An American history lesson

If there’s one city where you need comfortable walking shoes, it’s Washington DC. The bulk of our two days there were spent on foot, checking out the city streets and all the history the place offers.

On our second day, we further aquainted oursleves with the American way of life. From a famous Fro-Yo fozen yoghurt, to a browse through department store Macy’s to a hotdog from a street vendor, we were becoming more American by the second.


The stifling 38-degree weather made it almost unbearable to be on the streets too long so we spent the afternoon in the National Museum of American History (Constitution Avenue), where I filled in the gaps of my basic American knowledge.


As much as I’m tempted to write a massive spiel about the history I learnt, I don’t want to bore you, so here’s the gist:

In the late 1700s, Americans fight for independence against England. They finally win, wrote the Constituion and made George Washington the first President. In 1812, the Americans declared war with the UK and invaded Canada. The British burnt down much of Washington, including the White House. Eventually the United States gave up.

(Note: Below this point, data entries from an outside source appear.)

(* ===== verification/MssqlSpec.v ===== *)
(** The MSSQL proxy's specification: the relay as a session of TDS messages
    under every schedule, the query log, what is written to an upstream whose
    TLS fails, the marks of a connection, and what a rewritten login and a
    parameterised request reveal. *)
From S2P Require Import Prelude GoStrings GoBinary GoEncoding GoUtf16 GoIO ProxyEvents ProxyRuns Relay TdsWire Mssql TdsSpec.

(** * Packets of a message *)

Lemma write_packets_sends side ps : sends side (concat ps) (write_packets side ps).
Proof.
  induction ps as [|p ps IH]; cbn [write_packets concat]; [apply sends_nothing|].
  apply sends_then; [apply sends_write|exact IH].
Qed.

Lemma tds_client_ends : ends client_message.
Proof. apply ends_client_read, readTDSMessage_ends. Qed.
Lemma tds_upstream_ends : ends upstream_message.
Proof. apply ends_read, readTDSMessage_ends. Qed.

(** * The frontend goroutine *)

Section Front.
Context `{Unicode} (env : environment) (reg : SessionRegistration).

Definition tds_log_entry (n : nat) (entry : option (bytes * bytes * bool)) : list event :=
  match entry with
  | Some (q, ptype, prepared) => [Enqueue (LogQuery (queryLog env reg n q ptype prepared))]
  | None => []
  end.

(** Its protocol: every message goes on, in the state its capture leaves. *)
Definition tds_protocol : protocol prepared_state tdsMessage := {|
  wire := message_bytes;
  readable := tds_readable;
  note := λ n st m, tds_log_entry n (capture st (t_PacketType m) (t_Payload m)).2;
  next := λ st m, Some (capture st (t_PacketType m) (t_Payload m)).1;
|}.

(** A message that was read: its log entry, then its packets. *)
Lemma tds_handle st m w :
  ∃ o t b w', (let! st' := handleQueryCapture env reg m st in
               do! write_packets ToUpstream (t_Packets m) in ret (Some st')) w = (o, w')
    ∧ dx_trace w' = dx_trace w ++ note tds_protocol (length (dx_trace w)) st m ++ t
    ∧ pieces ToUpstream t b ∧ b `prefix_of` message_bytes m
    ∧ dx_client w' = dx_client w ∧ dx_upstream w' = dx_upstream w
    ∧ (o = Ok (next tds_protocol st m) ∧ b = message_bytes m ∨ ∃ e, o = Err e)
    ∧ (dx_faults w = [] → (∃ r, o = Ok r) ∧ dx_faults w' = []).
Proof.
  change (note tds_protocol (length (dx_trace w)) st m)
    with (tds_log_entry (length (dx_trace w)) (capture st (t_PacketType m) (t_Payload m)).2).
  set (log := tds_log_entry _ _).
  set (w1 := Duplex (dx_client w) (dx_upstream w) (dx_faults w) (dx_trace w ++ log)).
  assert (Hq : handleQueryCapture env reg m st w = (Ok (capture st (t_PacketType m) (t_Payload m)).1, w1)).
  { unfold handleQueryCapture, w1, log.
    destruct (capture st (t_PacketType m) (t_Payload m)) as [st' [[[q pt] pr]|]]; [done|].
    cbn. rewrite app_nil_r. by destruct w. }
  unfold bind at 1. rewrite Hq.
  destruct (write_packets_sends ToUpstream (t_Packets m) w1) as (o & t & b & w2 & E & Ht & Hp & Hpre & Hok & Hc & Hu & Hf).
  unfold bind. rewrite E. destruct Hok as [[-> ->]|[e ->]]; eexists _, t, _, w2;
    (split_and!; [done|by rewrite Ht; cbn; rewrite app_assoc|exact Hp|exact Hpre|exact Hc|exact Hu|eauto|]);
    intros [??]%Hf; [eauto|done].
Qed.
(* ===== verification/Store.v ===== *)
(** The database the sessions service runs on: the tables it reads and writes
    (apps/api/migrations/000001_core_v1.up.sql), the statements of
    apps/api/internal/sessions/service.go as functions on them, and the ways a
    statement can fail.

    PostgreSQL itself is not modelled: how it reads a uuid, the uuids it draws
    and its clock are the class [Postgres].  Each statement is one atomic step;
    the fault schedule says which of them the driver reports as failed, before
    or after the statement took effect. *)
From S2P Require Import Prelude GoStrings GoEncoding.

Class Postgres := {
  (** The canonical text of a uuid literal; [None] is a syntax error. *)
  pg_uuid : bytes → option bytes;
  (** The uuid and the time of the n-th statement. *)
  pg_random_uuid : nat → bytes;
  pg_now : nat → Z;
}.

(** The documented behaviour some theorems rely on: the canonical text of a uuid
    is a literal of itself, of hexadecimal digits and dashes (so it is UTF-8 and
    has no white space), and that is what drawn uuids are. *)
Class PostgresLaws `{Postgres} := {
  pg_uuid_canonical : ∀ t u, pg_uuid t = Some u → pg_uuid u = Some u;
  pg_uuid_text : ∀ t u, pg_uuid t = Some u → u ≠ [] ∧ TrimSpace u = u ∧ utf8_valid u = true;
  pg_random_canonical : ∀ n, pg_uuid (pg_random_uuid n) = Some (pg_random_uuid n);
}.

Abbreviation payload := (gmap bytes json).

Record asset_row := Asset { a_name : bytes; a_type : bytes; a_host : bytes; a_port : Z }.
Record session_row := SessionRow {
  s_user : bytes;
  s_asset : bytes;
  s_protocol : bytes;
  s_status : bytes;
  s_reason : option bytes;
  s_client_ip : option bytes;
  s_started : option Z;
  s_ended : option Z;
  s_created : Z;
}.
Record event_row := EventRow {
  ev_id : nat;
  ev_session : bytes;
  ev_type : bytes;
  ev_time : Z;
  ev_actor : option bytes;
  ev_payload : payload;
}.
Record audit_row := AuditRow {
  au_id : nat;
  au_time : Z;
  au_actor : bytes;
  au_asset : bytes;
  au_session : bytes;
  au_type : bytes;
  au_action : bytes;
  au_outcome : bytes;
  au_metadata : payload;
}.

(** What the driver reports for a statement that failed on the way. *)
Inductive fault := LostBefore (e : error) | LostAfter (e : error).

Record db := Db {
  d_users : gset bytes;
  d_assets : gmap bytes asset_row;
  d_sessions : gmap bytes session_row;
  d_events : list event_row;
  d_audit : list audit_row;
  d_steps : nat;
  d_faults : list (option fault);
}.

Definition pg_bad_uuid : error := ErrVar §"pgx: invalid uuid".
Definition pg_constraint : error := ErrVar §"pgx: constraint violation".

Section Statements.
Context `{Postgres}.

(** One statement: [q] gets the time, a number of its own and the tables. *)
Definition statement {A} (q : Z → nat → db → (A * db) + error) : M db A := λ s,
  let s1 := Db (d_users s) (d_assets s) (d_sessions s) (d_events s) (d_audit s)
               (S (d_steps s)) (tail (d_faults s)) in
  match mjoin (head (d_faults s)) with
  | Some (LostBefore e) => (Err e, s1)
  | f => match q (pg_now (d_steps s)) (d_steps s) s1 with
         | inr e => (Err e, s1)
         | inl (a, s2) => match f with
                          | Some (LostAfter e) => (Err e, s2)
                          | _ => (Ok a, s2)
                          end
         end
  end.

Definition with_sessions (s : db) (t : gmap bytes session_row) : db :=
  Db (d_users s) (d_assets s) t (d_events s) (d_audit s) (d_steps s) (d_faults s).
Definition with_event (s : db) (e : event_row) : db :=
  Db (d_users s) (d_assets s) (d_sessions s) (d_events s ++ [e]) (d_audit s) (d_steps s) (d_faults s).
Definition with_audit (s : db) (a : audit_row) : db :=
  Db (d_users s) (d_assets s) (d_sessions s) (d_events s) (d_audit s ++ [a]) (d_steps s) (d_faults s).

(** [INSERT INTO sessions ... RETURNING id]. *)
Definition insert_session (user asset protocol status reason client_ip : bytes) : M db bytes :=
  statement (λ now n s,
    match pg_uuid user, pg_uuid asset with
    | Some u, Some a =>
        let id := pg_random_uuid n in
        if bool_decide (u ∈ d_users s) && bool_decide (is_Some (d_assets s !! a))
           && bool_decide (d_sessions s !! id = None)
        then inl (id, with_sessions s (<[id := SessionRow u a protocol status (Some reason)
               (if bool_decide (client_ip = []) then None else Some client_ip) None None now]> (d_sessions s)))
        else inr pg_constraint
    | _, _ => inr pg_bad_uuid
    end).

(** [UPDATE sessions SET ... WHERE id = $1 AND guard]: the rows affected. *)
Definition update_session (id : bytes) (guard : session_row → bool) (set : Z → session_row → session_row)
    : M db nat :=
  statement (λ now _ s,
    match pg_uuid id with
    | None => inr pg_bad_uuid
    | Some u =>
        match d_sessions s !! u with
        | Some r => if guard r then inl (1%nat, with_sessions s (<[u := set now r]> (d_sessions s)))
                    else inl (0%nat, s)
        | None => inl (0%nat, s)
        end
    end).

(** [INSERT INTO session_events], whose foreign keys need the session and the
    actor. *)
Definition insert_event (id type : bytes) (actor : option bytes) (p : payload) : M db unit :=
  statement (λ now n s,
    match pg_uuid id, (match actor with Some a => Some <$> pg_uuid a | None => Some None end) with
    | Some u, Some act =>
        if bool_decide (is_Some (d_sessions s !! u))
           && match act with Some a => bool_decide (a ∈ d_users s) | None => true end
        then inl (tt, with_event s (EventRow n u type now act p))
        else inr pg_constraint
    | _, _ => inr pg_bad_uuid
    end).

(** [INSERT INTO audit_events]. *)
Definition insert_audit (user asset id type action outcome : bytes) (p : payload) : M db unit :=
  statement (λ now n s,
    match pg_uuid user, pg_uuid asset, pg_uuid id with
    | Some u, Some a, Some i =>
        if bool_decide (u ∈ d_users s) && bool_decide (is_Some (d_assets s !! a))
           && bool_decide (is_Some (d_sessions s !! i))
        then inl (tt, with_audit s (AuditRow n now u a i type action outcome p))
        else inr pg_constraint
    | _, _, _ => inr pg_bad_uuid
    end).

(** [SELECT ... FROM sessions s JOIN assets a ON a.id = s.asset_id WHERE s.id =
    $1 [AND s.user_id = $2] LIMIT 1]; [None] is [pgx.ErrNoRows]. *)
Definition select_session (id : bytes) (user : option bytes) : M db (option (bytes * session_row * asset_row)) :=
  statement (λ _ _ s,
    match pg_uuid id, (match user with Some x => Some <$> pg_uuid x | None => Some None end) with
    | Some u, Some who =>
        inl (match d_sessions s !! u with
             | Some r =>
                 if match who with Some x => bool_decide (s_user r = x) | None => true end
                 then match d_assets s !! s_asset r with
                      | Some a => Some (u, r, a)
                      | None => None
                      end
                 else None
             | None => None
             end, s)
    | _, _ => inr pg_bad_uuid
    end).

(** [SELECT EXISTS (SELECT 1 FROM session_events WHERE session_id = $1 AND
    event_type = ANY($2))]. *)
Definition select_has_event (id : bytes) (types : list bytes) : M db bool :=
  statement (λ _ _ s,
    match pg_uuid id with
    | None => inr pg_bad_uuid
    | Some u => inl (existsb (λ e, bool_decide (ev_session e = u) && bool_decide (ev_type e ∈ types))
                       (d_events s), s)
    end).

(** The time of a session's last event of a type ([MAX(event_time)]). *)
Definition last_event (s : db) (u type : bytes) : option Z :=
  fold_left (λ acc e,
    if bool_decide (ev_session e = u) && bool_decide (ev_type e = type)
    then Some (match acc with Some t => Z.max t (ev_time e) | None => ev_time e end) else acc)
    (d_events s) None.

(** Rows in the order of a key; ties are in an order PostgreSQL does not
    promise, here that of the table. *)
Fixpoint insert_by {A} (key : A → Z) (x : A) (l : list A) : list A :=
  match l with
  | [] => [x]
  | y :: t => if key x <? key y then x :: l else y :: insert_by key x t
  end.
Definition order_by {A} (key : A → Z) (l : list A) : list A :=
  fold_left (λ acc x, insert_by key x acc) l [].

(** The sweep's query: sessions of a status whose last event of a type is not
    after the cutoff, oldest first. *)
Definition select_stale (type status : bytes) (cutoff : Z) (limit : nat)
    : M db (list (bytes * session_row * asset_row)) :=
  statement (λ _ _ s,
    let rows := omap (λ p : bytes * session_row,
      let '(u, r) := p in
      match d_assets s !! s_asset r, last_event s u type with
      | Some a, Some t => if bool_decide (s_status r = status) && (t <=? cutoff)
                          then Some (t, (u, r, a)) else None
      | _, _ => None
      end) (map_to_list (d_sessions s)) in
    inl (take limit (map snd (order_by fst rows)), s)).
End Statements.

In the mid-1800s, the north and south states become embroiled in a civil war over slavery and economics. The Confederates in the south wanted to keep slavery, the Union in the north wanted it abolished. The Unionists won in 1965 and slavery was abolished.

From World War II to Vietnam to the Civil and Women’s Rights movements, there’s so much more to learn in Washington. If you’re a history nerd like me – you don’t want to miss it. Although be warned – their take on history is very pro-American.